Needless to say, these findings must be tested in placebo-controlled clinical trials before we can be sure that changes in patients’ dietary fat intake will yield therapeutic benefits.
However, these results suggest that if you are diagnosed with CFS, it makes sense to get a blood test to determine your fatty acid status. And if a blood test shows the same sort of imbalance the Belgians saw in CFS patients, it would make sense to cut way back on standard cooking oils—and the packaged and restaurant foods filled with them—and to increase your intake of fatty fish and fish oil.
The average American suffers from an extreme imbalance in their intake of these two kinds of fatty acid, thanks to the overabundance of omega-6-rich vegetable oils in packaged and restaurant foods (soy, canola, corn, cottonseed, “regular safflower”), and their low intake of fish and fish oil. It may be that some of us are genetically susceptible to acquiring CFS in the context of this imbalance.
For preventive health reasons, expert US and international scientific panels recommend that adults take fish oil supplements daily. (Two capsules of our Sockeye Salmon Oil contain 320 mg of the two key omega-3s—EPA and DHA—respectively.) For details on the experts' differing intake recommendations for men and women, see “How Much Sockeye Salmon Oil Should I Take?”.
Omega-3s, zinc and oxidation in CFS
The Belgians also found a significant correlation between the imbalanced omega-3/omega-6 ratio in CFS patients’ blood and low blood levels of zinc.

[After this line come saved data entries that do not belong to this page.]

(** A page outside the window keeps its mapping; so does every mapped page. *)
Lemma ring_mapped_upage m m' T j pages book va :
  ring_mapped (leaf m T) (leaf m' T) (win j) pages book -> win_free (leaf m T) j -> 0 <= j < 10 ->
  0 <= va -> upage m T va <> 0 -> upage m' T va = upage m T va.
Proof.
  intros Hmap Hfree Hj Hva Hnz. rw /upage /uaddr in Hnz |- *.
  set (b := va - va mod PGSIZE) in *. destruct (Z.leb_spec MAXVA b) as [|Hb]; [done|].
  assert (b mod PGSIZE = 0 /\ 0 <= b) as [Hb0 Hb1].
  { pose proof (Z.div_mod va PGSIZE ltac:(done)) as E. replace b with (va / PGSIZE * PGSIZE) by lia.
    rw Z.mod_mul //. split; [done|]. pose proof (Z.div_pos va PGSIZE Hva ltac:(done)). pglia. }
  destruct (decide (win j <= b < win j + PGSIZE * WPAGES)) as [Hin|Hout].
  - exfalso. destruct (win_range j 0 Hj) as (_ & Hwm & _); [winlia|]. rw Z.mul_0_r Z.add_0_r in Hwm.
    assert (Z.odd (leaf m T b) = false) as Ho; [|by rw Ho in Hnz].
    destruct (win_offset j (b - win j) Hj) as (_ & E & Hi); [lia|].
    replace (win j + (b - win j)) with b in E by lia. rw Hb0 Z.sub_0_r in E. rw E. by apply Hfree.
  - by rw Hmap // !decide_False; [|winlia..].
Qed.
Lemma user_buf_mapped m m' T j pages book u n :
  ring_mapped (leaf m T) (leaf m' T) (win j) pages book -> win_free (leaf m T) j -> 0 <= j < 10 ->
  user_buf m T u n -> user_buf m' T u n /\ forall va, u <= va < u + n -> upage m' T va = upage m T va.
Proof.
  intros Hmap Hfree Hj Hb. pose proof (ub_lo _ _ _ _ Hb).
  assert (forall va, u <= va < u + n -> upage m' T va = upage m T va) as He.
  { intros va Hva. eapply ring_mapped_upage; [done..|lia|by eapply user_buf_nonzero]. }
  split; [|done]. destruct Hb as [H1 H2 H3 H4 H5]. split; try done.
  - intros va Hva. rw He //. by apply H1.
  - intros va x p Hva. rw He //. by apply H2.
  - intros va vb Ha Hv. rw !He //. by apply H3.
Qed.

(** The state left by a call that opened entry [ci], now [r'], in window [j];
    [l'] are the pages still free. *)
Record opened root T (l' : list Z) (ip : nat) (retv : Z) (ci : nat) r' (j : Z) s s' : Prop := {
  op_lock : klk s' = klk s;
  op_table : ringbufs s' = <[ci := r']> (ringbufs s);
  op_procs : procs s' = alter (set_p_validRingBuf 1) ip (procs s);
  op_cur : cur s' = cur s;
  op_vm : vm_inv (mach s') root T l';
  op_win : 0 <= j < 10;
  op_free : win_free (leaf (mem (mach s)) T) j;
  op_map : window_of (mem (mach s')) T j r';
  op_leaf : ring_mapped (leaf (mem (mach s)) T) (leaf (mem (mach s')) T) (win j) (rb_bufPA r') (rb_book r');
  op_addr : forall i b, le_bytes 8 (win j) !! i = Some b ->
    ld8 (mem (mach s')) (uphys (mem (mach s')) T (retv + Z.of_nat i)) = b;
}.

(** What a caller of [createbuf] needs: a running process with its page table
    and a result buffer, both locks free. *)
Record caller root T (l : list Z) p0 (ip : nat) p (retv : Z) s : Prop := {
  ca_cur : cur s = Some ip;
  ca_proc : procs s !! ip = Some p;
  ca_root : p_pagetable p = root;
  ca_lock : can_lock L_ringbuf s;
  ca_plock : locked (L_proc ip) (klk s) = false;
  ca_vm : vm_inv (mach s) root T l;
  ca_top : T !! [255; 511] = Some p0;
  ca_wins : windows_ok (leaf (mem (mach s)) T);
  ca_room : exists j, 0 <= j < 10 /\ win_free (leaf (mem (mach s)) T) j;
  ca_buf : user_buf (mem (mach s)) T retv 8;
  ca_align : retv mod 8 = 0;
  ca_sep : forall va, retv <= va < retv + 8 -> upage (mem (mach s)) T va ∉ l;
}.

Lemma open_wp (newmap : bool) s root T l p0 ip p retv (ci : nat) r ex n :
  caller root T l p0 ip p retv s ->
  (ci < length (ringbufs s))%nat -> length (rb_bufPA r) = 16%nat ->
  (newmap = true -> (17 <= length l)%nat) ->
  (newmap = false -> Forall mappable (rb_bufPA r) /\ mappable (rb_book r)) -> (10 < n)%nat ->
  wp (processSpace_mapper (Z.of_nat ci) newmap) n
    (set_ringbufs (<[ci := r]> (ringbufs s)) (set_klk (lk_acq L_ringbuf (klk s)) s)) (fun e s2 =>
    e = 0 /\ wp (hand_out ip retv (Z.of_nat ci) ex) n s2 (fun ret s' => ret = ex /\ exists j,
      opened root T (if newmap then drop 17 l else l) ip retv ci
        (Ringbuf (rb_refcount r) (rb_name r) (rb_pidsRW r) (rb_pages newmap l r) (win j) (rb_book_page newmap l r)) j s s')).
Proof.
  intros Hca Hci Hlen Hl Hold Hn. pose proof Hca as [Hc Hp Hpt Hcl Hpl Hvm HT Hw (j0 & Hj0 & Hf0) Hub H8 Hsep].
  set (s1 := set_ringbufs _ _).
  assert (vm_inv (mach s1) root T l) as Hvm1 by by apply vm_inv_acq.
  assert (ringbufs s1 !! Z.to_nat (Z.of_nat ci) = Some r) as Hr1 by by rw Nat2Z.id /s1 /= list_lookup_insert_eq.
  destruct (rb_pages_ok newmap (mach s1) l r) as (Hl16 & Hpg & Hbk & _); [apply Hvm1|done..|].
  eapply wp_mono; [apply (processSpace_mapper_wp newmap s1 root T l p0 ip p (Z.of_nat ci) r n); try done|].
  { destruct Hcl. by apply lk_acq_ok. }
  { lia. }
  intros e s2 [(_ & _ & Hu)|(-> & j & Hj & [Hfree Hvm2 Hlk2 Hst2 Hmap Hoff])].
  { destruct (Hu j0 Hj0 0) as [Ho _]; [winlia|]. rw /= Hf0 // in Ho. }
  split; [done|]. set (r' := Ringbuf _ _ _ _ _ _) in *. rw Nat2Z.id in Hst2.
  destruct (user_buf_mapped (mem (mach s)) (mem (mach s2)) T j _ _ retv 8 Hmap Hfree Hj Hub) as [Hub2 Hup2].
  assert (ringbufs s2 !! Z.to_nat (Z.of_nat ci) = Some r') as Hr2.
  { rw Nat2Z.id Hst2 /= list_insert_insert_eq list_lookup_insert_eq //. }
  eapply wp_mono; [apply (hand_out_wp s s2 ip p root T retv (Z.of_nat ci) r' ex n); try done|].
  { by rw Hst2. }
  { apply Hvm2. }
  { lia. }
  { lia. }
  intros ret s' (-> & Hrb & Hprocs & Hk & Hcur & Hpt' & Hup' & Hfl & Hkept & Haddr). split; [done|]. exists j.
  assert (forall va, uphys (mem (mach s')) T va = uphys (mem (mach s2)) T va) as Hph by (intros va; by rw /uphys Hup').
  assert (forall q, q ∈ (if newmap then drop 17 l else l) -> q ∈ l) as Hsub
    by (intros q; destruct newmap; [apply elem_drop_in|done]).
  destruct (vm_inv_kept (mach s2) (mach s') root T (if newmap then drop 17 l else l)) as [Hvm' Hlf']; [done| |done| |].
  { rw /free_lock. change (lk (mach s')) with (klk s'). rw Hk. apply Hvm. }
  { intros q a Hq Hor Ha. apply (Hkept q); [done| |done]. intros va Hva. rw Hup2 //. intros <-.
    destruct Hor as [Hin|[x Hx]]; [by eapply Hsep; [|apply Hsub]|by eapply (ub_table _ _ _ _ Hub)]. }
  split; try done.
  - rw Hrb Hst2 /= list_insert_insert_eq //.
  - rw Hprocs Hst2 //.
  - rw Hcur Hst2 //.
  - split; [done|]. intros off Ho. rw Hph. by eapply ring_uphys.
  - intros b Hb Hbr. rw Hlf'. by apply Hmap.
  - intros i b Hb. rw Hph. by apply Haddr.
Qed.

This zinc deficiency may have been responsible for the indications of defects in “early T cell activation”—a marker of immune function—they recorded.
A more recent study by two of the same researchers (Maes M 2006) found that CFS patients had low blood levels of zinc, which was related to the same signs of immune function defects.
This finding suggests that zinc may be an important aid in treating CFS. As they said, “Since zinc is a strong anti-oxidant, the present results further support the findings that CFS is accompanied by increased oxidative stress. The results of these reports suggest that some patients with CFS should be treated with specific antioxidants, including zinc supplements.”
The current Reference Daily Intake (RDI) for zinc is 15 mg per day, and the safe upper intake limit is 40 mg per day. The RDI is the value established by the Food and Drug Administration for use in nutrition labeling. It was based initially on the highest 1968 Recommended Dietary Allowance (RDA) for each nutrient, to assure that needs were met for all age groups.
- Maes M, Mihaylova I, Leunis JC. In chronic fatigue syndrome, the decreased levels of omega-3 poly-unsaturated fatty acids are related to lowered serum zinc and defects in T cell activation. Neuro Endocrinol Lett. 2005 Dec;26(6):745-51.
- Maes M, Mihaylova I, De Ruyter M. Lower serum zinc in Chronic Fatigue Syndrome (CFS): relationships to immune dysfunctions and relevance for the oxidative stress status in CFS. J Affect Disord. 2006 Feb;90(2-3):141-7. Epub 2005 Dec 9.
- Maes M, Christophe A, Delanghe J, Altamura C, Neels H, Meltzer HY. Lowered omega3 polyunsaturated fatty acids in serum phospholipids and cholesteryl esters of depressed patients. Psychiatry Res. 1999 Mar 22;85(3):275-91.